Lunch with Hideki


I last visited Tokyo in 2014. Over the past 10 years, every time there was a big earthquake I'd inquire: "Did your apartment fall down?"

"Still standing. How are you?"

Back then it was a shared bench in Ueno park. Today, lunch. 

He's now married with a 7-year-old son who is obsessed with Shogi, a kind of Japanese chess. His wife is a professional pianist, mostly for ballet performances.

"So ... small apartment, big piano?"

He laughs. "Yes, yes. You understand."

He took today off from work to hang out, so this is a big deal for both of us. Before lunch, he astounds me by leading me to a tea ceremony where a young woman named Atsuko, a fifth-generation tea master, shows us a number of 250-year-old bowls from which to drink our matcha. 

Pick one, she says.

I shouldn't have been surprised by this turn of events. A few weeks ago I asked Hideki if he had had a chance to watch the new iteration of the TV miniseries "Shogun," and I sent him a link to this amazing scene where a samurai prepares tea for his wife as a prelude to what he hopes will be a joint suicide pact.

Not 10 minutes later, he responded. 

"You're not going to believe this, but I have been studying the tea ceremony for the past 10 years."

There is a concept in Japan called "wabi-sabi," an aesthetic that finds beauty in imperfections. I choose a bowl that I find most imperfect. Atsuko compliments me on my discernment. Deflecting praise, as I was taught in my Pimsleur language lessons, I offer "Lucky guess." One of my better moments.

An intense curiosity overtakes me as she ladles the hot water and whisks the powder. The Japan-ness is strong.

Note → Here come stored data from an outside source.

Lemma release_store M i s t s' : M ##ₘ tasks_ s -> releaseTaskByID i s = Some (t, s') ->
  releaseTaskByID i (store_all M s) = Some (t, store_all M s') /\ M ##ₘ tasks_ s'.
Proof.
  intros HM. unfold releaseTaskByID, DCHECK. destruct (IsTaskID i); [| done]. simpl.
  destruct (tasks_ s !! i) as [t0 |] eqn:Et; [| done]. simpl. intros [= <- <-]. simpl.
  assert (M !! i = None) as Hi by (by eapply map_disjoint_Some_r).
  rewrite lookup_union, Et, Hi. simpl. split; [| by apply map_disjoint_delete_r].
  unfold store_all, set_tasks. simpl. rewrite delete_union, (delete_id M) by done. done.
Qed.

Lemma process_dependent_store M self d : (forall n, extends M (self n)) -> extends M (process_dependent self d).
Proof.
  intros Hs s s' HM. unfold process_dependent. simpl. destruct (nodes_ s !! d) as [nd |]; [| done]. simpl.
  destruct (decDependency nd) as [nd' |]; [| done]. simpl. set (s1 := set_nodes _ s).
  change (set_nodes _ (store_all M s)) with (store_all M s1).
  destruct (dependency_count_ nd' =? 0); [| intros [= <-]; done].
  destruct (IsTaskID d); [| by apply Hs].
  destruct (releaseTaskByID d s1) as [[t s2] |] eqn:Er; [| done]. simpl. intros [= <-].
  destruct (release_store M d s1 t s2 HM Er) as [-> HM2]. done.
Qed.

Her work partner presents the bowl to me with a deep bow. I am expected to hold this museum piece from the time of the American Revolutionary War in the palm of my left hand while rotating it two or three times to the right so that my lips do not touch the handsomest part of the vessel. No pressure.

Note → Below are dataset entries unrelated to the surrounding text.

(* ===== verification/SchedulerSystem.v ===== *)
(** * The scheduler at work: interleavings of clients, workers and the loop

    The scheduler thread, the workers and the clients (the main thread and the
    tasks that run on workers) as a step relation on the shared state.  Each
    step is one critical section of the code, or a sequence of them that no
    other thread can tell apart.  [addTask] is two steps, since it releases
    [nodes_mutex_] before the task reaches the queue or the table: the tasks in
    between are a component of the state.  Pushing a task to the queue and
    sending the message about it are one step, since the message carries nothing
    and one that arrives after the task has been seen is ignored.

    A step whose definition is undefined (a failed check) does not exist: the
    system is stuck there, and [addTask_publication_race] shows that it can be.

    The state carries three ghost components that no step reads: the
    identifiers whose completion or firing has been processed ([fired]), the
    tasks completed ([finished]) and the dependencies declared ([edges]). *)

From Stdlib Require Import ZArith Lia.
From stdpp Require Import base numbers list gmap option relations.
From S2P Require Import Prelude Scheduler SchedulerGraph.
Import stdpp.list_basics.list stdpp.list_relations.list stdpp.list_monad.list.

Local Open Scope Z_scope.

(** Where the scheduler thread is in [execute]: before [processTaskQueue], at
    [popOne], or past the loop. *)
Inductive LoopPC := AtQueue | AtMessage | Stopped.

Section System.
Context {Body : Type} {order : SetOrder}.

Record Sys := mkSys {
  sched : @Scheduler Body;
  pc : LoopPC;
  fired : gset NodeID;
  finished : list TaskID;
  edges : gset (NodeID * NodeID);
  (** The tasks of the calls of [addTask] that have released [nodes_mutex_]: those
      about to enter the queue, and those about to enter [tasks_]. *)
  unqueued : list (Task Body);
  unstored : gmap TaskID (Task Body)
}.

Implicit Types s : @Scheduler Body.
Implicit Types y : Sys.

(** An identifier handed out by [allocateTaskID] or [allocateContinuation]. *)
Definition allocated s (n : NodeID) : Prop :=
  0 < n < task_counter_ s \/ kContinuationMask < n < continuation_counter_ s.

(** The contract of the identifiers a client passes: a dependency is allocated
    and not yet done; a dependent moreover is a continuation or a task that is
    still deferred. *)
Definition dependency_ok y (n : NodeID) : Prop := allocated (sched y) n /\ n ∉ fired y.

Definition dependent_ok y (n : NodeID) : Prop :=
  allocated (sched y) n /\ (n ∉ fired y) /\
  (IsContinuation n = true \/ n ∈ dom (tasks_ (sched y)) ∪ dom (unstored y)).

Definition edge_if (b : bool) (e : NodeID * NodeID) : gset (NodeID * NodeID) :=
  if b then {[e]} else ∅.

(** What processing [n] marks as done. *)
Definition mark (n : NodeID) s s' (F : gset NodeID) : gset NodeID :=
  F ∪ {[n]} ∪ (dom (nodes_ s) ∖ dom (nodes_ s')).

Inductive step : Sys -> Sys -> Prop :=
  | step_allocate s p F D E U M c s' :
      continuation_counter_ s < 2 ^ 64 - 1 ->
      allocateContinuation s = (c, s') ->
      step (mkSys s p F D E U M) (mkSys s' p F D E U M)
  | step_link s p F D E U M t dependency dependent task s' :
      task_counter_ s < kContinuationMask ->
      (dependency = kInvalidNodeID \/ dependency_ok (mkSys s p F D E U M) dependency) ->
      (dependent = kInvalidNodeID \/ dependent_ok (mkSys s p F D E U M) dependent) ->
      addTask_link t dependency dependent s = Some (task, s') ->
      step (mkSys s p F D E U M)
        (mkSys s' p F D (E ∪ edge_if (negb (dependency =? kInvalidNodeID)) (dependency, task_id_ task)
                           ∪ edge_if (negb (dependent =? kInvalidNodeID)) (task_id_ task, dependent))
           (if dependency =? kInvalidNodeID then U ++ [task] else U)
           (if dependency =? kInvalidNodeID then M else <[task_id_ task := task]> M))
  | step_enqueue s p F D E U1 t U2 M :
      step (mkSys s p F D E (U1 ++ t :: U2) M) (mkSys (addTaskIntoQueue t s) p F D E (U1 ++ U2) M)
  | step_store s p F D E U M i t :
      M !! i = Some t ->
      step (mkSys s p F D E U M) (mkSys (addTask_store t s) p F D E U (delete i M))
  | step_addLink s p F D E U M dependency dependent :
      dependency_ok (mkSys s p F D E U M) dependency ->
      dependent_ok (mkSys s p F D E U M) dependent ->
      step (mkSys s p F D E U M)
        (mkSys (addLink dependency dependent s) p F D (E ∪ {[(dependency, dependent)]}) U M)
  | step_fire s p F D E U M c s' :
      IsContinuation c = true -> dependency_ok (mkSys s p F D E U M) c ->
      preds (nodes_ s) c = ∅ ->
      fire c s = Some s' ->
      step (mkSys s p F D E U M) (mkSys s' p (mark c s s' F) D E U M)
  | step_receive s p F D E U M i w w' :
      workers_ s !! i = Some w -> worker_receive w = Some w' ->
      step (mkSys s p F D E U M) (mkSys (set_workers (<[i := w']> (workers_ s)) s) p F D E U M)
  | step_finish s p F D E U M i w w' d t0 t1 m :
      workers_ s !! i = Some w -> worker_finish d t0 t1 w = Some (w', m) ->
      step (mkSys s p F D E U M)
        (mkSys (sendMessage m (set_workers (<[i := w']> (workers_ s)) s)) p F D E U M)
  | step_join s p F D E U M s' :
      join_post s = Some s' ->
      step (mkSys s p F D E U M) (mkSys s' p F D E U M)
  | step_queue s F D E U M s' :
      processTaskQueue s = Some s' -> execute_exits s' = false ->
      step (mkSys s AtQueue F D E U M) (mkSys s' AtMessage F D E U M)
  | step_exit s F D E U M s' :
      processTaskQueue s = Some s' -> execute_exits s' = true ->
      step (mkSys s AtQueue F D E U M) (mkSys (stop_workers s') Stopped F D E U M)
  | step_message s F D E U M s' :
      execute_message s = Some s' ->
      step (mkSys s AtMessage F D E U M)
        (match scheduler_msg_queue_ s with
         | SchedulerTaskCompletionMessage _ t :: _ =>
             mkSys s' AtQueue (mark t s s' F) (D ++ [t]) E U M
         | _ => mkSys s' AtQueue F D E U M
         end).

(** A scheduler just constructed and started. *)
Definition initial y : Prop := exists n pin hw s0 s1,
  newScheduler n pin hw = Some s0 /\ start s0 = Some s1 /\ y = mkSys s1 AtQueue ∅ [] ∅ [] ∅.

The ritual is designed to remove yourself from the bustle of the world, says Atsuko. The lily buds in a vase in the background, on the second day of May, symbolize at once potential and impermanence. Nothing lasts forever, but that's what gives everything beauty. Behind the vase is an image of a samurai (or some kind of god) fighting off evil spirits. If you visit her shop at another time of year, a different image will be there, a different unbloomed flower will be in the vase.


She asks me how I liked the tea. 

Be restrained and thoughtful, says my inner voice. Foreign territory for this savage. 

I clear my throat. 

"Uh, very mild. And pleasing to the senses." 

She seems delighted. But the Japanese are the world's best liars.

A box of miniature origami figures is presented. "Please choose one to remember us by."

"I'll take the elephant, so I never forget this day." 

"What a glib asshole," I hear her thinking.

Dear reader, I am broken. My hostess is utterly sincere. The thing is, this country psyches me out.

Yuka-An is the name of this splendid oasis. Be assured, you sit in chairs and keep your shoes on. Definitely call ahead though.

Hey, there's Atsuko at the door!


Next, Hideki and I head to a little sushi spot he'd never been to before. On the TV, the Dodgers are boat-racing the Diamondbacks 8 to zip. Behind the counter, it's a one-man crew. We are the only customers. Seeing my camera, the chef asks Hideki that I not take photographs of anything beyond my plate, and my friend relays this to me in English. I totally respect this, but let me just say that the influencers have ruined everything. 

Hideki and I order the same sets, 2800 yen (about $18 USD). It is a howling deal.

The chef is shaved bald and has one of those round white towel things on his head, kind of like a headband, but higher and tubular, held just by gravity and sweat. For several minutes he slaps fish fillets on top of hand-pressed rice cylinders, occasionally looking up to watch the baseball massacre.

The plates come. We are both in food heaven; I can't even remember what we talked about aside from Hideki explaining the Meiji Restoration of 1868 and how there are more Shinto shrines and Buddhist temples here than there are convenience stores.


There are tuna rolls, and tuna sushi, and toro, the prized fatty part of the tuna's belly (upper right). Squid, mackerel, shrimp. We both express perfunctory guilt about eating the overfished tuna. 

The Japanese have three freaking alphabets, so I couldn't begin to tell you what the name of this restaurant is, but I pinned it. 

The address is 2-chome-5 Nezu, Bunkyo City, Tokyo 113-0031. I would never have the guts to enter a place like this without a Japanese companion. But now that I know where it is and how it works, why not?


We walk back to Nippori Station and say our goodbyes. Hideki insists that I call him if there's any "emergency," which I take to mean if I'm arrested or need a doctor or something. He's a good dude and laughs at my jokes. We do the whole "See you in 10 years" thing and poof, I'm on my own again, but much more relaxed about inhabiting this odd place.